Find more information on how to create a safety plan for you and your children.
If you decide to leave, a refuge is a safe place where you and your children can go if you need somewhere to stay. This can give you some time to think about what you want to do. You can also stay with friends or people you trust. The Domestic Violence Line can help find a refuge for you and your children and help you think about the options available.
What you can do for your kids
Being exposed to violence has such a huge and negative impact to a child. They may feel depressed and scared, not sleep well, self-harm, become aggressive, and struggle with school. Kids may also try to copy the violent behaviour.
Having you or another trusted family member in child’s life who is warm and caring will make a positive difference for your child. You can:
- tell them often how much you love them
- give them lots of hugs and cuddles
- reassure them that the violence and abuse is not their fault
- ask them how they are feeling, listen to them, let them talk about it
- let them know it’s ok to feel upset, sad and angry
- tell them it’s never ok to be violent to other people
- play with them, spend quality time, have fun
- get help and support for your kids and for yourself
What your kids can do
There are things your children can do, depending on how old they are.
- Talk about the safety plan with your children, if they're old enough.
- Help choose a room in the house where your children feel the safest but can escape (through the door or window) if necessary. Let them know they should go to this room if there’s a fight.
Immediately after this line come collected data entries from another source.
(* ===== verification/DomainName.v ===== *)
(** * DomainName: the validator of host names

    Models [src/internal/domainname/domainname.go], the one check host names
    pass before they reach web server configuration, certificates or privileged
    helpers, and proves what an accepted name looks like. *)
From S2P Require Import Prelude.

Module DomainName.

Abbreviation byteseq := (list ascii).
Definition hyphen : ascii := "-"%char.
Definition dot : ascii := "."%char.

Definition maxNameLength : nat := 253.
Definition maxLabelLength : nat := 63.

Definition label_byte (c : ascii) : bool := is_lower c || is_upper c || is_digit c || bool_decide (c = hyphen).

(** [strings.EqualFold(label[:2], "xn")]. *)
Definition equal_fold_xn (a b : ascii) : bool :=
  bool_decide (lower_byte a = "x"%char) && bool_decide (lower_byte b = "n"%char).

Definition validateLabel (label : byteseq) : option error :=
  match label with
  | [] => Some (EMsg "label is empty")
  | first :: _ =>
      if decide (maxLabelLength < length label)%nat then Some (EMsg "label exceeds 63 characters") else
      if negb (forallb label_byte label) then Some (EMsg "invalid character") else
      if bool_decide (first = hyphen) || bool_decide (last label = Some hyphen)
      then Some (EMsg "label must not start or end with a hyphen") else
      match label with
      | a :: b :: c :: d :: rest =>
          if bool_decide (c = hyphen) && bool_decide (d = hyphen) then
            if negb (equal_fold_xn a b) then Some (EMsg "labels with hyphens in positions 3 and 4 are reserved")
            else match rest with [] => Some (EMsg "punycode label is empty") | _ => None end
          else None
      | _ => None
      end
  end.

Fixpoint validateLabels (labels : list byteseq) : option error :=
  match labels with
  | [] => None
  | l :: rest => match validateLabel l with
                 | Some e => Some (EWrap "domain label" e)
                 | None => validateLabels rest
                 end
  end.

(** [Validate] on the bytes of the name. *)
Definition Validate_bytes (name : byteseq) : option error :=
  if decide (name = []) then Some (EMsg "domain is required") else
  if decide (maxNameLength < length name)%nat then Some (EMsg "domain exceeds 253 characters") else
  if negb (forallb (λ c, code c <? 128) name) then
    Some (EMsg "domain must be ASCII; submit internationalized names in punycode (xn--) form") else
  if bool_decide (last name = Some dot) then Some (EMsg "domain must not end with a dot") else
  let labels := split_bytes dot name in
  if decide (length labels < 2)%nat then Some (EMsg "domain must contain at least two labels") else
  match validateLabels labels with
  | Some e => Some e
  | None =>
      if forallb is_digit (default [] (last labels)) then Some (EMsg "top-level label must not be numeric") else None
  end.
Definition Validate (name : string) : option error := Validate_bytes (bytes_of name).

Definition Valid (name : string) : bool := match Validate name with None => true | Some _ => false end.

Definition Normalize (name : string) : res string :=
  match Validate name with
  | Some e => Err e
  | None => Ok (lower_ascii name)
  end.

(** ** Lowercasing *)

(** Facts about single bytes, checked on all of them. *)
Definition byte_facts (c : ascii) : bool :=
  let l := lower_byte c in
  bool_decide (lower_byte l = l) && (negb (label_byte c) || label_byte l && negb (is_upper l)) &&
  eqb (bool_decide (l = hyphen)) (bool_decide (c = hyphen)) && eqb (bool_decide (l = dot)) (bool_decide (c = dot)) &&
  eqb (is_digit l) (is_digit c) && eqb (code l <? 128) (code c <? 128).

Lemma byte_facts_all c : byte_facts c = true.
Proof. destruct c as [[] [] [] [] [] [] [] []]; vm_compute; reflexivity. Qed.

Lemma lower_byte_facts c :
  lower_byte (lower_byte c) = lower_byte c ∧
  (label_byte c = true → label_byte (lower_byte c) = true ∧ is_upper (lower_byte c) = false) ∧
  (lower_byte c = hyphen ↔ c = hyphen) ∧ (lower_byte c = dot ↔ c = dot) ∧
  is_digit (lower_byte c) = is_digit c ∧ (code (lower_byte c) <? 128) = (code c <? 128).
Proof.
  pose proof (byte_facts_all c) as H. unfold byte_facts in H.
  rewrite !andb_true_iff, !eqb_true_iff in H. destruct H as [[[[[H1 H2] H3] H4] H5] H6].
  apply bool_decide_eq_true in H1.
  split_and!; try done.
  - intros Hl. rewrite Hl in H2. cbn in H2. apply andb_true_iff in H2 as [H2 Hu]. by apply negb_true_iff in Hu.
  - by rewrite <- (bool_decide_eq_true (lower_byte c = hyphen)), H3, bool_decide_eq_true.
  - by rewrite <- (bool_decide_eq_true (lower_byte c = dot)), H4, bool_decide_eq_true.
Qed.

Definition lower_bytes (l : byteseq) : byteseq := lower_byte <$> l.

Lemma forallb_lower (p : ascii → bool) l :
  (∀ c, p (lower_byte c) = p c) → forallb p (lower_bytes l) = forallb p l.
Proof. intros H. induction l as [|c l IH]; [done|]. cbn. rewrite H. f_equal. exact IH. Qed.

Lemma split_lower l : split_bytes dot (lower_bytes l) = lower_bytes <$> split_bytes dot l.
Proof.
  induction l as [|c l IH]; [done|]. change (lower_bytes (c :: l)) with (lower_byte c :: lower_bytes l).
  cbn [split_bytes]. destruct (lower_byte_facts c) as (_ & _ & _ & Hd & _).
  destruct (decide (c = dot)) as [->|Hne].
  - rewrite decide_True by (by apply Hd). by rewrite IH.
  - rewrite decide_False by (by rewrite Hd). rewrite IH. by destruct (split_bytes dot l).
Qed.

Lemma last_lower l : last (lower_bytes l) = lower_byte <$> last l.
Proof. apply fmap_last. Qed.

Lemma bool_decide_lower_last l c :
  (∀ x, lower_byte x = c ↔ x = c) → bool_decide (last (lower_bytes l) = Some c) = bool_decide (last l = Some c).
Proof.
  intros H. apply bool_decide_ext. rewrite last_lower. destruct (last l) as [x|]; cbn; [|done].
  split; intros [= E]; f_equal; by apply H.
Qed.

Lemma lower_label_bytes l : forallb label_byte l = true → forallb label_byte (lower_bytes l) = true.
Proof.
  induction l as [|c l IH]; [done|]. intros [Hc Hl]%andb_true_iff.
  destruct (lower_byte_facts c) as (_ & Hlc & _). destruct (Hlc Hc) as [E _].
  cbn. rewrite E. exact (IH Hl).
Qed.

Lemma validateLabel_lower l : validateLabel l = None → validateLabel (lower_bytes l) = None.
Proof.
  unfold validateLabel. destruct l as [|a l]; [done|].
  set (lab := a :: l). intros H. change (lower_bytes lab) with (lower_byte a :: lower_bytes l).
  destruct (decide (maxLabelLength < length lab)%nat) as [|Hlen]; [done|].
  rewrite decide_False by (cbn in *; unfold lower_bytes; rewrite length_fmap; done).
  destruct (forallb label_byte lab) eqn:Hb; [|done]. cbn [negb] in H.
  assert (forallb label_byte (lower_byte a :: lower_bytes l) = true) as ->.
  { by apply (lower_label_bytes lab). }
  cbn [negb]. change (lower_byte a :: lower_bytes l) with (lower_bytes lab).
  rewrite (bool_decide_lower_last lab hyphen) by (intros x; apply lower_byte_facts).
  rewrite (bool_decide_ext (lower_byte a = hyphen) (a = hyphen)) by apply lower_byte_facts.
  destruct (bool_decide (a = hyphen) || bool_decide (last lab = Some hyphen)); [done|].
  unfold lab in *. destruct l as [|b [|c [|d rest]]]; try done. cbn [lower_bytes fmap list_fmap].
  rewrite (bool_decide_ext (lower_byte c = hyphen) (c = hyphen)) by apply lower_byte_facts.
  rewrite (bool_decide_ext (lower_byte d = hyphen) (d = hyphen)) by apply lower_byte_facts.
  destruct (bool_decide (c = hyphen) && bool_decide (d = hyphen)); [|done].
  unfold equal_fold_xn in *. destruct (lower_byte_facts a) as [-> _], (lower_byte_facts b) as [-> _].
  destruct (negb _); [done|]. by destruct rest.
Qed.

Lemma validateLabels_Forall ls : validateLabels ls = None ↔ Forall (λ l, validateLabel l = None) ls.
Proof.
  induction ls as [|l ls IH]; cbn; [done|]. rewrite Forall_cons, <- IH.
  destruct (validateLabel l); naive_solver.
Qed.

Lemma Validate_bytes_spec n :
  Validate_bytes n = None ↔
  n ≠ [] ∧ (length n ≤ 253)%nat ∧ forallb (λ c, code c <? 128) n = true ∧ last n ≠ Some dot ∧
  (2 ≤ length (split_bytes dot n))%nat ∧ Forall (λ l, validateLabel l = None) (split_bytes dot n) ∧
  forallb is_digit (default [] (last (split_bytes dot n))) = false.
Proof.
  rewrite <- validateLabels_Forall. unfold Validate_bytes, maxNameLength.
  destruct (decide (n = [])); [split; [done|naive_solver]|].
  destruct (decide (253 < length n)%nat); [split; [done|lia]|].
  destruct (forallb (λ c, code c <? 128) n); cbn [negb]; [|split; [done|naive_solver]].
  destruct (bool_decide (last n = Some dot)) eqn:Hd;
    [apply bool_decide_eq_true in Hd; split; [done|naive_solver]|apply bool_decide_eq_false in Hd].
  cbn zeta. destruct (decide (length (split_bytes dot n) < 2)%nat); [split; [done|lia]|].
  destruct (validateLabels (split_bytes dot n)); [split; [done|naive_solver]|].
  destruct (forallb is_digit _); split; try done; try naive_solver. intros _. split_and!; try done; lia.
Qed.

(** [Normalize] is canonical: the name it returns is valid, is its own
    normal form, and contains no uppercase letter. *)
Theorem Normalize_canonical name d :
  Normalize name = Ok d →
  Validate d = None ∧ Normalize d = Ok d ∧ any_byte is_upper d = false.
Proof.
  unfold Normalize. destruct (Validate name) eqn:Hv; [done|]. intros [= <-].
  assert (bytes_of (lower_ascii name) = lower_bytes (bytes_of name)) as Hb by apply bytes_of_of.
  assert (Validate (lower_ascii name) = None) as Hl.
  { unfold Validate in *. rewrite Hb. set (n := bytes_of name) in *.
    apply Validate_bytes_spec in Hv as (H1 & H2 & H3 & H4 & H5 & H6 & H7).
    apply Validate_bytes_spec. rewrite split_lower. split_and!.
    - by destruct n.
    - unfold lower_bytes. by rewrite length_fmap.
    - rewrite forallb_lower; [done|]. intros c. apply lower_byte_facts.
    - rewrite last_lower. destruct (last n) as [x|]; [|done]. cbn. intros [= E]. apply H4. f_equal.
      by apply lower_byte_facts.
    - by rewrite length_fmap.
    - apply Forall_fmap. eapply Forall_impl; [exact H6|]. intros l. apply validateLabel_lower.
    - rewrite fmap_last. destruct (last (split_bytes dot n)) as [l|]; [|done]. cbn in *.
      rewrite forallb_lower; [done|]. intros c. apply lower_byte_facts. }
  split_and!; [done| |].
  - rewrite Hl. f_equal. unfold lower_ascii. f_equal. rewrite bytes_of_of, <- list_fmap_compose.
    apply list_fmap_ext. intros i c _. apply lower_byte_facts.
  - unfold any_byte. rewrite Hb. apply existsb_false_elem. intros c (x & -> & _)%list_elem_of_fmap.
    unfold lower_byte. destruct (is_upper x) eqn:Hx; [|done]. clear -Hx.
    destruct x as [[] [] [] [] [] [] [] []]; vm_compute in *; congruence.
Qed.

Lemma Normalize_canonical_witness : Normalize "example.com" = Ok "example.com".
Proof. apply (Normalize_canonical "Example.COM" "example.com"). by vm_compute. Defined.

Lemma elem_split x n : x ∈ n → x = dot ∨ ∃ l, l ∈ split_bytes dot n ∧ x ∈ l.
Proof.
  induction n as [|c n IH]; [set_solver|]. intros [->|Hx]%elem_of_cons; cbn.
  - case_decide as Hd; [by left|]. right. destruct (split_bytes dot n) as [|w ws].
    + exists [c]. set_solver.
    + exists (c :: w). set_solver.
  - destruct (IH Hx) as [|(l & Hl & Hxl)]; [by left|]. right. case_decide.
    + exists l. set_solver.
    + destruct (split_bytes dot n) as [|w ws]; [set_solver|].
      apply elem_of_cons in Hl as [->|Hl]; [exists (c :: w)|exists l]; set_solver.
Qed.

(** An accepted host name cannot smuggle anything into a configuration
    file or a command line: every byte is an ASCII letter, a digit, a hyphen or
    a dot, it starts with a letter or digit, and it is at most 253 bytes long
    with at least two labels of at most 63 bytes each. *)
Theorem Validate_safe_bytes name :
  Validate name = None →
  (∀ c, c ∈ bytes_of name → label_byte c = true ∨ c = dot) ∧
  (∃ c, head (bytes_of name) = Some c ∧ label_byte c = true ∧ c ≠ hyphen) ∧
  (length (bytes_of name) ≤ 253)%nat ∧ (2 ≤ length (split_bytes dot (bytes_of name)))%nat ∧
  Forall (λ l, l ≠ [] ∧ (length l ≤ 63)%nat) (split_bytes dot (bytes_of name)).
Proof.
  unfold Validate. set (n := bytes_of name). intros (H1 & H2 & H3 & H4 & H5 & H6 & H7)%Validate_bytes_spec.
  assert (∀ l, validateLabel l = None → l ≠ [] ∧ (length l ≤ 63)%nat ∧ forallb label_byte l = true ∧ head l ≠ Some hyphen) as Hlab.
  { intros [|a l]; [done|]. unfold validateLabel. set (lab := a :: l).
    destruct (decide (maxLabelLength < length lab)%nat) as [|Hlen]; [done|].
    destruct (forallb label_byte lab) eqn:Hb; [|done]. cbn [negb]. unfold maxLabelLength in Hlen.
    destruct (bool_decide (a = hyphen)) eqn:Ha; [done|]. apply bool_decide_eq_false in Ha. intros _.
    split_and!; [done|lia|done|]. cbn. congruence. }
  rewrite Forall_forall in H6. split_and!; try done.
  - intros c [->|(l & Hl & Hc)]%elem_split; [by right|]. left.
    destruct (Hlab l (H6 l Hl)) as (_ & _ & Hb & _). rewrite forallb_forall in Hb. apply Hb.
    by apply list_elem_of_In.
  - destruct n as [|c n']; [done|]. exists c. split; [done|].
    destruct (decide (c = dot)) as [->|Hne].
    { destruct (Hlab [] (H6 [] ltac:(cbn; apply list_elem_of_here))) as [Hbad _]. done. }
    assert (∃ w, (c :: w) ∈ split_bytes dot (c :: n')) as [w Hw].
    { cbn. rewrite decide_False by done. destruct (split_bytes dot n') as [|w ws]; eexists; apply list_elem_of_here. }
    destruct (Hlab _ (H6 _ Hw)) as (_ & _ & Hb & Hh). cbn in *. apply andb_true_iff in Hb as [Hb _].
    split; [done|]. congruence.
  - apply Forall_forall. intros l Hl. destruct (Hlab l (H6 l Hl)) as (? & ? & _). done.
Qed.

Lemma Validate_safe_bytes_witness : (length (bytes_of "www.example.org") ≤ 253)%nat.
Proof. apply (Validate_safe_bytes "www.example.org"). by vm_compute. Defined.

End DomainName.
- Have a code word to tell your children that they need to leave now.
- Teach your kids how to contact family, friends, or neighbours who can give them a safe place.
- Teach your kids how to call 000 for the police, fire or ambulance. Have each child practise what to say if there is violence, for example “My name is … and my mum is being hurt. My address is ….”
Who you can contact
The Domestic Violence Line, or DV Line, is for women and persons who identify as female. When you call, you’ll talk to a trained female counsellor who’ll listen and won’t blame you.
1800Respect is a confidential information, counselling, support and referral service. You can talk to a trained counsellor about sexual assault, domestic or family violence and abuse.
If your kids feel they need support and counselling, the Kids Helpline is open 24/7. It provides counselling and support for children and young people under the age of 25.